Die brasilianische Komponistin Jocy de Oliveira hat sich in ihrem Musiktheaterstück 'Kseni - die Fremde' einen eigenen Reim auf den antiken Medea-Mythos gemacht: Die ausgestoßene Emigrantin Medea wird zu einer Art Medium, das vor Fremdenhass und Fanatismus ebenso warnt wie vor Profitsucht und emotionaler Kälte. Den Mord an den eigenen Kindern verübt sie weniger aus Rachegelüsten, sondern sozusagen aus übertriebener Mutterliebe heraus - um sie vor einer sich fremd gewordenen Welt zu schützen...

Die Sopranistin Sigune von Osten ist 'Kseni - die Fremde'. Das Stück wurde ihr sozusagen auf die Stimmbänder geschrieben - ein gut einstündiger Kraftakt, bei dem sie flexibel zwischen hohen, auch schrillen Tönen, Tremoli, Melodie-Fetzen und gesprochenem Text hin- und herwechseln muss.

Eine effektvolle, archaisch anmutende Atmosphäre entsteht - passend zu der rhythmisch aufrüttelnden, dann wieder meditativ-filigranen Musik. Jocy de Oliveira, die neben einigen kammermusikalischen Werken bislang vor allem durch ihre sechs Opern auffiel, greift hier auf eine mittelalterliche Medea-Ballade der Troubadours zurück.

Mit 'Kseni - die Fremde' gibt Jocy de Oliveira ihr Statement zum aktuellen Weltgeschehen - um zu mehr Humanität aufzurufen. 

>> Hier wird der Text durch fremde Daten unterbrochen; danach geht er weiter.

Definition select_fallback_rq (cpu p : Z) : K Z :=
  let nid := cpu_to_node cpu in
  c ← (if nid =? -1 then mret None else first_allowed p (for_each_cpu (cpumask_of_node nid)));
  match c with
  | Some dest_cpu => mret dest_cpu
  | None =>
      r ← fallback_loop 3 p cpuset;
      t ← deref (R := task_struct) p;
      when (match r.2 with cpuset => false | _ => negb (ts_mm t =? NULL) end)
        (emit "printk_deferred no longer affine" [ts_pid t; cpu]) ;;
      mret r.1
  end.

Definition select_task_rq (p cpu wake_flags : Z) : K Z :=
  t ← deref (R := task_struct) p;
  cpu ← (if ((1 <? ts_nr_cpus_allowed t) && negb (is_migration_disabled t))%bool
         then cl_select_task_rq (ts_class t) p cpu wake_flags
         else mret (cpumask_any (cpus_allowed t)));
  ok ← is_cpu_allowed p cpu;
  if negb ok then t ← deref (R := task_struct) p; select_fallback_rq (ts_cpu t) p
  else mret cpu.

(** * Migration *)
Definition set_task_cpu (p new_cpu : Z) : K unit :=
  t ← deref (R := task_struct) p;
  m ← get_state;
  let st := ts_state t in
  when (negb (st =? TASK_RUNNING) && negb (st =? TASK_WAKING) && negb (truthy (ts_on_rq t)))
    (emit "WARN_ON_ONCE" []) ;;
  when ((st =? TASK_RUNNING) && class_eqb (ts_class t) fair_sched_class &&
        (truthy (ts_on_rq t) && negb (task_on_rq_migrating t))) (emit "WARN_ON_ONCE" []) ;;
  when (negb (bool_decide (new_cpu ∈ m_cpu_online m))) (emit "WARN_ON_ONCE" []) ;;
  when (is_migration_disabled t) (emit "WARN_ON_ONCE" []) ;;
  emit "trace_sched_migrate_task" [p; new_cpu] ;;
  when (negb (ts_cpu t =? new_cpu))
    (when (has_migrate_task_rq (ts_class t)) (cl_migrate_task_rq (ts_class t) p new_cpu) ;;
     upd! p ⇝ ts_se := (fun s => s <| se_nr_migrations := u64 (se_nr_migrations s + 1) |>) ;;
     emit "rseq_migrate" [p] ;;
     emit "perf_event_task_migrate" [p]) ;;
  upd_obj p (task_set_cpu new_cpu).

Definition move_queued_task (r p new_cpu : Z) : K Z :=
  deactivate_task r p DEQUEUE_NOCLOCK ;;
  set_task_cpu p new_cpu ;;
  c ← p ⇝ ts_cpu;
  (if negb (c =? new_cpu) then stuck BUG else mret tt) ;;
  activate_task new_cpu p 0 ;;
  check_preempt_curr new_cpu p 0 ;;
  mret new_cpu.

Definition __migrate_task (r p dest_cpu : Z) : K Z :=
  ok ← is_cpu_allowed p dest_cpu;
  if negb ok then mret r
  else update_rq_clock r ;; move_queued_task r p dest_cpu.

(** The stopper's argument: the one embedded in a pending request, or one on
    the stack of sched_exec(). *)
Inductive migration_arg : Type :=
| pending_arg (a : Z)
| local_arg (task dest_cpu : Z).

Definition arg_task (arg : migration_arg) : K Z :=
  match arg with pending_arg a => a ⇝ ap_arg_task | local_arg p _ => mret p end.
Definition arg_dest_cpu (arg : migration_arg) : K Z :=
  match arg with pending_arg a => a ⇝ ap_arg_dest_cpu | local_arg _ c => mret c end.
Definition arg_pending (arg : migration_arg) : K Z :=
  match arg with pending_arg a => a ⇝ ap_arg_pending | local_arg _ _ => mret NULL end.

(** [stop_one_cpu_nowait]: the function named runs on [cpu] later. *)
Definition stop_one_cpu_nowait (cpu : Z) (fn : string) (arg : Z) : K unit := cpu_stop_nowait cpu fn arg.

Definition complete_all (pending : Z) : K unit := set! pending ⇝ ap_done := true.

(** The code at the label [out]. *)
Definition migration_out (pending : Z) (complete : bool) : K unit :=
  when (negb (pending =? NULL)) (set! pending ⇝ ap_stop_pending := false) ;;
  when complete (complete_all pending).

Definition migration_cpu_stop (arg : migration_arg) : K unit :=
  pending ← arg_pending arg;
  p ← arg_task arg;
  r ← gets m_this_cpu;
  flush_smp_call_function_from_idle ;;
  t ← deref (R := task_struct) p;
  when (negb (pending =? NULL) && negb (pending =? ts_migration_pending t)) (emit "WARN_ON_ONCE" []) ;;
  if ts_cpu t =? r then
    if is_migration_disabled t then migration_out pending false
    else
      when (negb (pending =? NULL)) (set! p ⇝ ts_migration_pending := NULL) ;;
      let complete := negb (pending =? NULL) in
      if (complete && bool_decide (ts_cpu t ∈ ts_cpus_mask t))%bool then migration_out pending true
      else
        dest_cpu ← arg_dest_cpu arg;
        (if task_on_rq_queued t then __migrate_task r p dest_cpu ;; mret tt
         else set! p ⇝ ts_wake_cpu := dest_cpu) ;;
        migration_out pending complete
  else if negb (pending =? NULL) then
    if bool_decide (ts_cpu t ∈ cpus_allowed t) then
      set! p ⇝ ts_migration_pending := NULL ;;
      migration_out pending true
    else
      sp ← pending ⇝ ap_stop_pending;
      when (negb sp) (emit "WARN_ON_ONCE" []) ;;
      stop_one_cpu_nowait (ts_cpu t) "migration_cpu_stop" pending
  else migration_out pending false.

Reinigend wirken auch die leidenschaftlichen Plädoyers auf der Bühne - ganz im Sinne der altgriechischen Katharsis sozusagen.
So schafft Jocy de Oliveira vielseitiges, aussagekräftiges Musiktheater. 

Deutschlandradio / Ursula Böhmer 'Kseni - die Fremde' 29. Okt 2007

...die anspruchsvolle Partitur steckt voller Sonderzeichen. Virtuos wechselt die auf Sigune von Osten zugeschnittene Solopartie zwischen Singen, Sprechen, Flüstern, Schreien und Schluchzen. Der Tonsatz ist dennoch von eher meditativem Charakter, gründlich ausgehört und sorgfältig vernetzt. Organisch integriert sind eine alte okzitanische Ballade ?Medée fu? aus dem Mittelalter und Zitate as Rossinis Oper ?Othello?. Beides wirkt nicht als Fremdkörper.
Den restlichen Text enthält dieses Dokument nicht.